→ Description of the task: Once the data has been read, return all of it precisely as written.

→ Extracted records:

..............................

Lemma log_event_ok e all s : store_ok all s → store_ok (all ++ added_by e s) (log_event e s).
Proof.
  intros (lo & Ht & Hf). destruct e as [r|i|i|ok]; cbn [log_event added_by].
  - rewrite app_nil_r. exists lo. split; [done|]. by apply Forall_app_2, Forall_singleton.
  - destruct (appends s !! i) as [a|] eqn:Ei; [|rewrite app_nil_r; by exists lo].
    pose proof (append_step_ok a all lo _ Ht (Forall_lookup_1 _ _ _ _ Hf Ei)) as H. cbv zeta in H.
    assert (match a with Add r => [r] | _ => [] end = added_by (AppendRuns i) s) as Eadd by (cbn; by rewrite Ei).
    rewrite Eadd in H. cbn [added_by] in H. rewrite Ei in H.
    destruct (append_step a (table s)) as [t [a'|]]; destruct H as (lo' & Hlo & Ht' & Ha');
      exists lo'; (split; [exact Ht'|]); cbn [appends].
    + apply Forall_insert; [|done]. eapply old_keys_mono; [| |exact Hf]; [rewrite length_app; lia|done].
    + apply Forall_delete. eapply old_keys_mono; [| |exact Hf]; [rewrite length_app; lia|done].
  - rewrite app_nil_r. destruct (appends s !! i); exists lo; (split; [done|]); [by apply Forall_delete|done].
  - rewrite app_nil_r. destruct ok; [|by exists lo]. exists (length all). destruct Ht as (Hr & Hn & Hlo).
    split; [|by eapply old_keys_mono; [| |exact Hf]]. split_and!; cbn; [|done|done].
    rewrite drop_ge; [done|]. by rewrite length_numbered.
Qed.

Lemma log_events_ok es all s : store_ok all s → store_ok (all ++ added es s) (log_events es s).
Proof.
  revert all s. induction es as [|e es IH]; intros all s Hs; cbn [added]; [by rewrite app_nil_r|].
  rewrite app_assoc. change (log_events (e :: es) s) with (log_events es (log_event e s)).
  by apply IH, log_event_ok.
Qed.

..............................

→ Reply to the task:
Lemma log_event_ok e all s : store_ok all s → store_ok (all ++ added_by e s) (log_event e s).
Proof.
  intros (lo & Ht & Hf). destruct e as [r|i|i|ok]; cbn [log_event added_by].
  - rewrite app_nil_r. exists lo. split; [done|]. by apply Forall_app_2, Forall_singleton.
  - destruct (appends s !! i) as [a|] eqn:Ei; [|rewrite app_nil_r; by exists lo].
    pose proof (append_step_ok a all lo _ Ht (Forall_lookup_1 _ _ _ _ Hf Ei)) as H. cbv zeta in H.
    assert (match a with Add r => [r] | _ => [] end = added_by (AppendRuns i) s) as Eadd by (cbn; by rewrite Ei).
    rewrite Eadd in H. cbn [added_by] in H. rewrite Ei in H.
    destruct (append_step a (table s)) as [t [a'|]]; destruct H as (lo' & Hlo & Ht' & Ha');
      exists lo'; (split; [exact Ht'|]); cbn [appends].
    + apply Forall_insert; [|done]. eapply old_keys_mono; [| |exact Hf]; [rewrite length_app; lia|done].
    + apply Forall_delete. eapply old_keys_mono; [| |exact Hf]; [rewrite length_app; lia|done].
  - rewrite app_nil_r. destruct (appends s !! i); exists lo; (split; [done|]); [by apply Forall_delete|done].
  - rewrite app_nil_r. destruct ok; [|by exists lo]. exists (length all). destruct Ht as (Hr & Hn & Hlo).
    split; [|by eapply old_keys_mono; [| |exact Hf]]. split_and!; cbn; [|done|done].
    rewrite drop_ge; [done|]. by rewrite length_numbered.
Qed.

Lemma log_events_ok es all s : store_ok all s → store_ok (all ++ added es s) (log_events es s).
Proof.
  revert all s. induction es as [|e es IH]; intros all s Hs; cbn [added]; [by rewrite app_nil_r|].
  rewrite app_assoc. change (log_events (e :: es) s) with (log_events es (log_event e s)).
  by apply IH, log_event_ok.
Qed.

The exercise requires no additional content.